VIDEO Structure of Adiponectin
Adiponectin is a multimeric protein weighing 30 kDa. Human adiponectin has 244 amino acids and mouse adiponectin has 247 amino acids. Post-translational modifications including hydroxylation and glycosylation of several lysine residues in the collagenous domain of adiponectin have been found to be crucial for the formation of high molecular weight oligomeric adiponectin. This is a major bioactive isoform of adiponectin that helps in its insulin-sensitizing and cardio-protective effects.
An adiponectin receptor-binding protein called APPL1 acts as a mediator in the signaling pathway where adiponectin interacts with insulin. The protein directly interacts with insulin receptor substrates. Studies suggest that APPL1 activates AMP activated protein kinase (AMPK), which is an important step in mediating adiponectin’s effects at the cellular level. Activated AMPK is involved in the production of nitric oxide which in turn results in vasodilation. AMPK activation also inhibits IKK/NFκB/PTEN triggered apoptosis.

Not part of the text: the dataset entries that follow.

(* ===== verification/Store.v ===== *)
(** * What the swap stores share

    The events a store is made of, the errors it throws, the order of the rows
    a query returns, and what its statements do to the table: common to the
    stores of [packages/solver-corridors/src/db] and
    [packages/solver-corridors-evm/src/db]. *)
From Stdlib Require Import Sorting.Sorted.
From S2P Require Import Prelude StateMachine Prog SwapDb EvmRow.

(** What a method or a service step may throw. *)
Inductive Error :=
  | UnknownColumn (where_ column : string)
  | NoSwap (noun id : string)
  | NotInState (noun id from : string)
  | UniqueConstraintError
  | MalformedRow (e : RowError)
  | InvalidBinding (e : BindingError)
  | IllegalTransition (lifecycle from to : string)
  | PaymentHashRegistered (message : string)
  | PaymentNotStarted (message : string)
  | FundNotSubmittedError (message : string)
  | ArkError (code : Z) (name message : string)
  | EvmClaimVerificationError (message : string)
  | EvmPayoutFundingQuarantinedError (message : string)
  | UnknownLockupError (message : string)
  | Thrown (message : string).
#[global] Instance Error_eq_dec : EqDecision Error.
Proof. solve_decision. Defined.

(** The events a store needs of the services' event type: one statement, one
    query — a [SELECT] is a function of the tables — and the clock. *)
Class SqlEvents (E : Type → Type) (S Q : Type) := {
  sql_run : stmt S Q → E (result Error nat);
  sql_all : ∀ {X}, (Db S Q → X) → E (result Error X);
  clock : E Z;
}.

(** What the tables differ in. *)
Class SwapShape (S : Type) := {
  noun : string;
  state_name : S → string;
  state_quoted : S;
  state_refused : S;
  state_stuck : S;
  nonTerminal : list S;
  transitionColumns : list string;
}.

(** [ORDER BY]: insertion in front of the first row the order puts later, so
    equal keys stay in rowid order. *)
Fixpoint insert_by {A} (before : A → A → bool) (x : A) (l : list A) : list A :=
  match l with
  | [] => [x]
  | y :: rest => if before x y then x :: l else y :: insert_by before x rest
  end.
Definition order_by {A} (before : A → A → bool) (l : list A) : list A :=
  foldr (insert_by before) [] l.

Section store.
Context {S Q : Type} `{EqDecision S, QuoteColumns Q, SwapShape S}.
Context {E : Type → Type} `{SqlEvents E S Q}.
#[local] Open Scope io_scope.
#[local] Abbreviation Row := (Row S Q).
#[local] Abbreviation Db := (Db S Q).

Definition oldest_first (a b : Row) : bool := created_at a <=? created_at b.
Definition newest_first (a b : Row) : bool := created_at b <=? created_at a.

Definition select_findByStates (states : list S) (d : Db) : list Row :=
  order_by oldest_first (filter (λ r, state r ∈ states) (rows d)).
Definition get (i : string) : io E Error Row :=
  found <- attempt (sql_all (λ d : Db, find_row d i)) ;;
  match found with
  | Some row => ret row
  | None => throw (NoSwap noun i)
  end.

Definition findByStates (states : list S) : io E Error (list Row) :=
  match states with
  | [] => ret []
  | _ => attempt (sql_all (select_findByStates states))
  end.
Definition findLive : io E Error (list Row) := findByStates nonTerminal.
End store.

(** ** The order of query results *)

Section order.
Context {A : Type} (before : A → A → bool).

Lemma insert_by_perm x l : insert_by before x l ≡ₚ x :: l.
Proof.
  induction l as [|y l IH]; cbn; [done|]. case_match; [done|]. rewrite IH. apply Permutation_swap.
Qed.

Lemma order_by_perm l : order_by before l ≡ₚ l.
Proof. induction l as [|x l IH]; cbn; [done|]. rewrite insert_by_perm. by f_equiv. Qed.

Lemma elem_of_order_by x l : x ∈ order_by before l ↔ x ∈ l.
Proof. by rewrite order_by_perm. Qed.

(** [later y x]: [y] may not be put in front of [x]. *)
Context (before_total : ∀ x y, before x y = false → before y x = true).
Context (before_trans : ∀ x y z, before x y = true → before y z = true → before x z = true).

Lemma order_by_sorted l : StronglySorted (λ x y, before x y = true) (order_by before l).
Proof.
  induction l as [|x l IH]; cbn; [constructor|].
  change (foldr (insert_by before) [] l) with (order_by before l).
  revert IH. generalize (order_by before l). intros l0 IH.
  induction IH as [|y l' Hs IHs Hy]; cbn; [apply SSorted_cons; constructor|].
  destruct (before x y) eqn:Hxy; apply SSorted_cons.
  - by apply SSorted_cons.
  - apply Forall_cons. split; [done|]. eapply Forall_impl; [exact Hy|]. cbn. eauto.
  - done.
  - rewrite insert_by_perm. apply Forall_cons. auto.
Qed.
End order.

(** ** A store on its own *)

(** The events of a store driven by one process, with nothing in between. *)
Inductive sqlE (S Q : Type) : Type → Type :=
  | SqlRun (s : stmt S Q) : sqlE S Q (result Error nat)
  | SqlAll {X} (f : Db S Q → X) : sqlE S Q (result Error X)
  | SqlClock : sqlE S Q Z.
Arguments SqlRun {S Q} s.
Arguments SqlAll {S Q X} f.
Arguments SqlClock {S Q}.

#[export] Instance sqlE_events {S Q} : SqlEvents (sqlE S Q) S Q :=
  {| sql_run := SqlRun; sql_all _ := SqlAll; clock := SqlClock |}.

(** The driver throws [UniqueConstraintError] for a unique index and a primary
    key alike. *)
Definition run_stmt {S Q} `{EqDecision S, QuoteColumns Q, SwapShape S} (s : stmt S Q) (d : Db S Q)
    : result Error nat * Db S Q :=
  match exec state_refused s d with
  | (Ok n, d') => (Ok n, d')
  | (Err _, d') => (Err UniqueConstraintError, d')
  end.

Definition sql_handle {S Q} `{EqDecision S, QuoteColumns Q, SwapShape S} (now : Z)
    X (e : sqlE S Q X) (d : Db S Q) : X * Db S Q :=
  match e with
  | SqlRun s => run_stmt s d
  | SqlAll f => (Ok (f d), d)
  | SqlClock => (now, d)
  end.

Section table_lemmas.
Context {S Q : Type} `{EqDecision S, QuoteColumns Q, SwapShape S}.
Implicit Types (d : Db S Q) (r : Row S Q).

Lemma live_hashes_sublist test (f : Row S Q → Row S Q) l :
  (∀ r, test r = true → state r ≠ state_refused) → (∀ r, quote (f r) = quote r) →
  live_hashes state_refused (updated test f <$> l) `sublist_of` live_hashes state_refused l.
Proof.
  intros Ht Hq. induction l as [|r l IH]; [constructor|].
  unfold live_hashes in *. cbn [fmap list_fmap]. unfold updated at 1.
  destruct (test r) eqn:Hr.
  - rewrite (filter_cons_True _ r) by auto. rewrite filter_cons. case_decide; cbn; rewrite ?Hq; by constructor.
  - rewrite !filter_cons. case_decide; cbn; [by constructor|done].
Qed.

(** An update of live rows never meets the unique index. *)
Lemma update_where_live test (f : Row S Q → Row S Q) d :
  db_wf state_refused d →
  (∀ r, test r = true → state r ≠ state_refused) → (∀ r, quote (f r) = quote r) →
  update_where state_refused test f d =
    (Ok (length (filter (λ r, test r = true) (rows d))), mkDb (updated test f <$> rows d) (events d)).
Proof.
  intros [_ Hu] Ht Hq. unfold update_where, unique_ok.
  rewrite bool_decide_true; [done|]. eapply sublist_NoDup; [exact Hu|]. by apply live_hashes_sublist.
Qed.

(** A row matched by its identity is the only one. *)
Lemma filter_id d i (test : Row S Q → bool) :
  db_wf state_refused d →
  (∀ r, test r = true → row_id r = i) →
  length (filter (λ r, test r = true) (rows d)) =
    match find_row d i with Some r => if test r then 1%nat else 0%nat | None => 0%nat end.
Proof.
  intros [Hnd _] Ht. unfold find_row. destruct d as [l ev]. cbn in *. clear ev.
  induction l as [|r l IH]; [done|]. cbn in Hnd. apply NoDup_cons in Hnd as [Hni Hnd].
  specialize (IH Hnd). rewrite filter_cons. cbn [list_find].
  destruct (decide (row_id r = i)) as [Hi|Hi]; cbn.
  - assert (filter (λ r, test r = true) l = []) as Hnil.
    { destruct (filter _ l) as [|r' l'] eqn:Hf; [done|]. exfalso.
      assert (r' ∈ filter (λ r, test r = true) l) as Hin by (rewrite Hf; by left).
      apply list_elem_of_filter in Hin as [Hr' Hin]. apply Hni, list_elem_of_fmap.
      exists r'. split; [|done]. rewrite Hi. symmetry. by apply Ht. }
    case_decide as Hd; [by rewrite Hd, Hnil|]. destruct (test r); [done|]. by rewrite Hnil.
  - rewrite decide_False by (intros Hr; by apply Hi, Ht). rewrite IH.
    destruct (list_find _ l) as [[]|]; done.
Qed.

Lemma find_row_update_other test (f : Row S Q → Row S Q) d i j ev :
  (∀ r, row_id (f r) = row_id r) → (∀ r, test r = true → row_id r = i) → j ≠ i →
  find_row (mkDb (updated test f <$> rows d) ev) j = find_row d j.
Proof.
  intros Hf Ht Hj. rewrite find_row_updated by done.
  change (find_row (mkDb (rows d) ev) j) with (find_row d j).
  destruct (find_row d j) as [r|] eqn:Hr; [|done]. cbn. f_equal. unfold updated. case_match eqn:Htr; [|done].
  apply find_row_Some in Hr as [<- _]. by apply Ht in Htr.
Qed.

(** A row as [transition] leaves it. *)
Definition moved (to : S) (f : fields) (at_ : Z) (r : Row S Q) : Row S Q :=
  mkRow (row_id r) to (created_at r) at_ (quote r) (set_columns f (cols r)).

Definition in_state (i : string) (from : S) (r : Row S Q) : bool :=
  bool_decide (row_id r = i) && bool_decide (state r = from).

Lemma in_state_spec i from r : in_state i from r = true ↔ row_id r = i ∧ state r = from.
Proof. unfold in_state. by rewrite andb_true_iff, !bool_decide_eq_true. Qed.

(** The [UPDATE] of [transition]: it matches the one row, or none. *)
Lemma run_UpdateState d i from to f at_ :
  db_wf state_refused d → from ≠ state_refused →
  run_stmt (UpdateState i from to f at_) d =
    (Ok match find_row d i with Some r => if in_state i from r then 1%nat else 0%nat | None => 0%nat end,
     mkDb (updated (in_state i from) (moved to f at_) <$> rows d) (events d)).
Proof.
  intros Hwf Hfrom. rewrite <- (filter_id d i (in_state i from)) by (done || intros r; rewrite in_state_spec; tauto).
  assert (exec state_refused (UpdateState i from to f at_) d =
    (Ok (length (filter (λ r, in_state i from r = true) (rows d))),
     mkDb (updated (in_state i from) (moved to f at_) <$> rows d) (events d))) as He.
  { apply update_where_live; [done| |done]. by intros r [_ ->]%in_state_spec. }
  unfold run_stmt. by rewrite He.
Qed.

Lemma find_row_moved d i from to f at_ ev j :
  find_row (mkDb (updated (in_state i from) (moved to f at_) <$> rows d) ev) j =
    match find_row d j with
    | Some r => Some (if bool_decide (j = i ∧ state r = from) then moved to f at_ r else r)
    | None => None
    end.
Proof.
  rewrite find_row_updated by done. change (find_row (mkDb (rows d) ev) j) with (find_row d j).
  destruct (find_row d j) as [r|] eqn:Hr; [|done]. cbn. f_equal. unfold updated, in_state.
  apply find_row_Some in Hr as [<- _]. by rewrite bool_decide_and.
Qed.

Lemma run_UpdateState_wf d i from to f at_ :
  db_wf state_refused d → from ≠ state_refused →
  db_wf state_refused (mkDb (updated (in_state i from) (moved to f at_) <$> rows d) (events d)).
Proof.
  intros Hwf Hfrom. pose proof (exec_wf state_refused (UpdateState i from to f at_) d Hwf) as Hwf'.
  pose proof (run_UpdateState d i from to f at_ Hwf Hfrom) as Hr. unfold run_stmt in Hr.
  destruct (exec _ _ d) as [[] d'] eqn:He; simplify_eq/=. exact Hwf'.
Qed.

Lemma sum_updated (c : Row S Q → Z) test f l row :
  NoDup (row_id <$> l) → (∀ r, test r = true → row_id r = row_id row) →
  row ∈ l → test row = true →
  foldr (λ r, Z.add (c r)) 0 (updated test f <$> l) = foldr (λ r, Z.add (c r)) 0 l - c row + c (f row).
Proof.
  intros Hnd Ht Hin Hrow. induction l as [|r l IH]; [inversion Hin|].
  cbn in Hnd |- *. apply NoDup_cons in Hnd as [Hni Hnd].
  apply elem_of_cons in Hin as [<-|Hin].
  - assert (updated test f <$> l = l) as ->.
    { rewrite <- (list_fmap_id l) at 2. apply list_fmap_ext. intros n r Hr. unfold updated.
      case_match eqn:Htr; [|done]. exfalso. apply Hni, list_elem_of_fmap. exists r.
      split; [by rewrite (Ht r Htr)|]. by eapply list_elem_of_lookup_2. }
    unfold updated. rewrite Hrow. lia.
  - rewrite IH by done. unfold updated. case_match eqn:Htr; [|lia]. exfalso.
    apply Hni, list_elem_of_fmap. exists row. split; [|done]. by apply Ht.
Qed.

End table_lemmas.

Research on Adiponectin and Insulin Resistance
Ever since decrease in blood levels of adiponectin has been shown to be associated with obesity and insulin resistance, adiponectin has garnered significant scientific interest, and extensive research has been carried out in both animal and human models. Many studies show that administration of adiponectin in rodents as well as humans has anti-inflammatory and insulin-sensitizing effects. In some settings, it was also shown to be linked to weight loss. Hence, adiponectin replacement therapy may have potential benefits in the treatment of diabetes, obesity, and atherosclerosis in human beings.
A case-cohort study focused on the ∼9-year Atherosclerosis Risk in Communities (ARIC) study of 10,275 middle-aged, African-American and White subjects, measured plasma adiponectin in 581 case subjects with incident diabetes and 572 non-case subjects. The study concluded that in the US adult participants, high levels of adiponectin were linked to a low incidence of diabetes. The association did not differ much among men and women in both African Americans and Whites, but could not be established in smokers and those having a higher inflammation score.
Other epidemiologic studies also support this finding and have found a link between lower incidence of diabetes and greater levels of adiponectin in the body, though many of these studies lacked some important covariates and did not thoroughly probe the risk variability across BMI and smoking categories.
The association of insulin resistance with adiponectin supports the claim that diabesity (diabetes + obesity) is an inflammatory disease, though the underlying signaling processes are not yet sufficiently studied or understood. A greater understanding of these signaling molecules as well as their interaction is key for strategic prevention and treatment diabetes.
Evidence gathered from several experimental genetic and animal studies supports these findings. However, what is still not clear is, if decreased plasma adiponectin levels is the cause or the result of insulin resistance/diabetes. Scientists still need to find answers to many such questions before adiponectin can be confidently used as a therapeutic target.